Slavic Studies is concerned with the languages, literatures, and civilizations of the Slavic world. Built on sound knowledge of one or two Slavic languages (normally Russian or Czech) the program allows students to develop an in-depth appreciation and understanding of East European cultures and civilizations through a broad spectrum of interdisciplinary fields. Students take courses in literature, history, culture, theater, political science, economics, and international relations. Concentrators focusing on Russia learn one of the world’s most commonly spoken languages and study some of the world’s best-regarded authors and composers: Tolstoy and Dostoevsky, Gogol and Bulgakov, Tchaikovsky and Mussorgsky, and Rachmaninoff and Stravinsky. Focusing on Czech allows students to explore, for example, how Czechs distinguished themselves by peacefully transitioning from communism to capitalism (the “Velvet Revolution”) and separating peacefully with the Slovak Republic (the “Velvet Divorce”).
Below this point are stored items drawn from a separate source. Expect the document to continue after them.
(** A record is read back, and what is read is a record of this kind. *)
Lemma parse_record_marshal r :
  record_ok r → validateCMWMediaType (cr_Type r) = None →
  parseCMWRecord ([JStr (cr_Type r); JStr (EncodeToString (cr_Value r))] ++
    match cr_Indicator r with Some bits => [JNum (FormatInt bits)] | None => [] end) = Ok r.
Proof.
  intros (Hu & Hv & Hi) Ht. unfold parseCMWRecord. cbn [app].
  replace (1 <? len _) with false by (by destruct (cr_Indicator r)).
  cbn [dec_string bad map_err mbind result_bind]. rewrite Ht. cbn [check].
  rewrite base64url_encode by done. cbn [negb]. rewrite decode_encode. cbn [bad map_err mbind result_bind].
  destruct (cr_Indicator r) as [bits|] eqn:Hb; [|by destruct r; cbn in *; subst].
  cbn [dec_uint32]. destruct (FormatInt_nonneg bits) as (d & Hd & _); [lia|].
  assert (Hdig : forallb is_digit (FormatInt bits) = true) by (rewrite Hd; apply uint_digits).
  pose proof (FormatInt_value bits) as Hval. destruct (eat "-"%byte (FormatInt bits)) as [q|] eqn:He.
  { apply eat_Some in He. rewrite He in Hdig. done. }
  destruct Hval as [Hval _]. rewrite Hdig, <- Hval. rewrite (proj2 (Z.ltb_lt _ _)) by lia.
  cbn [andb map_err mbind result_bind]. destruct r; cbn in *. by subst.
Qed.

Lemma dec_uint32_range j n : dec_uint32 j = Ok n → 0 ≤ n < 2 ^ 32.
Proof.
  destruct j as [| |lit| | |]; cbn [dec_uint32]; try done; [by intros [= <-]|].
  destruct (_ && _) eqn:E; [|done]. intros [= <-]. bool_prop. split; [|done].
  by apply dec_value_nonneg.
Qed.

Lemma parse_record_ok fields r :
  wf (JArr fields) → parseCMWRecord fields = Ok r → record_ok r ∧ validateCMWMediaType (cr_Type r) = None.
Proof.
  rewrite wf_arr. destruct fields as [|f0 [|f1 rest]]; cbn [parseCMWRecord]; try done.
  intros Hw. rewrite list.Forall_cons in Hw. destruct Hw as [Hw0 Hw]. destruct (1 <? len rest); [done|].
  intros (t & Ht & Hr)%bind_Ok. rewrite bad_Ok in Ht. apply check_Ok in Hr as [Hm Hr].
  apply bind_Ok in Hr as (e & He & Hr). rewrite bad_Ok in He. destruct (cmwBase64URL e) eqn:Hb; [|done]. cbn [negb] in Hr.
  apply bind_Ok in Hr as (v & Hv & Hr). rewrite bad_Ok in Hv. pose proof (decode_nonempty _ _ Hb Hv) as Hne.
  assert (Hu : utf8_valid t = true) by (destruct f0; try done; by apply Ok_inj in Ht as <-).
  destruct rest as [|f2 rest].
  - apply Ok_inj in Hr as <-. by split.
  - apply bind_Ok in Hr as (bits & Hbits & Hr). rewrite bad_Ok in Hbits. apply Ok_inj in Hr as <-. split; [|done].
    split; [done|]. split; [done|]. cbn. by eapply dec_uint32_range.
Qed.

Lemma check_members_None v ms :
  check_members v ms = None ↔ Forall (λ kv, kv.1 ≠ cmwCollectionTypeKey ∧ v kv.2 = None) ms.
Proof.
  induction ms as [|[l c] ms IH]; cbn [check_members]; [by split|]. rewrite list.Forall_cons, <- IH. cbn [fst snd].
  destruct (decide (l = cmwCollectionTypeKey)) as [Hl|Hl].
  - rewrite bool_decide_eq_true_2 by done. naive_solver.
  - rewrite bool_decide_eq_false_2 by done. destruct (v c); naive_solver.
Qed.

Lemma validate_record d r :
  validate d (mkCMW (Some r) None) = None ↔ d ≤ maxCMWDepth ∧ validateCMWMediaType (cr_Type r) = None.
Proof. cbn [validate]. destruct (maxCMWDepth <? d) eqn:E; bool_prop; naive_solver lia. Qed.

Lemma validate_collection d t ms :
  validate d (mkCMW None (Some (t, ms))) = None ↔
  d ≤ maxCMWDepth ∧ (t = [] ∨ validateCMWCollectionType t = None) ∧ ms ≠ [] ∧
  Forall (λ kv, kv.1 ≠ cmwCollectionTypeKey ∧ validate (d + 1) kv.2 = None) ms.
Proof.
  cbn [validate]. destruct (maxCMWDepth <? d) eqn:E; bool_prop; [split; [done|lia]|].
  assert (Hms : (if len ms =? 0 then Some [ErrInvalidClaim] else check_members (validate (d + 1)) ms) = None ↔
    ms ≠ [] ∧ Forall (λ kv, kv.1 ≠ cmwCollectionTypeKey ∧ validate (d + 1) kv.2 = None) ms).
  { rewrite <- check_members_None. destruct ms; [naive_solver|]. change (len (_ :: _) =? 0) with false. naive_solver. }
  destruct (decide (t = [])) as [->|Ht].
  - rewrite bool_decide_eq_true_2 by done. rewrite Hms. naive_solver.
  - rewrite bool_decide_eq_false_2 by done. destruct (validateCMWCollectionType t); [naive_solver|]. rewrite Hms. naive_solver.
Qed.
Most concentrators study abroad in a Slavic country, either during the academic year or the summer.
Requirements for the AB degree:
- Six semesters of one Slavic language or the equivalent (normally Czech or Russian), or a combined total of eight semesters of two Slavic languages or the equivalent.
- Seven 1000-level courses devoted to the study of the East European civilizations: literature, history, culture, theater, political science, economics, international relations. Typically, at least four of these courses will be from within the Department of Slavic Languages. Students' choice of courses is subject to the approval of the concentration advisor.
Honors candidacy in Slavic studies assumes an excellent academic record, particularly in the concentration. Additional requirements are the same as those for a standard concentration, plus the writing of a senior thesis (SLAV 1990). For procedures and schedule for writing a senior thesis, please refer to the department guidelines.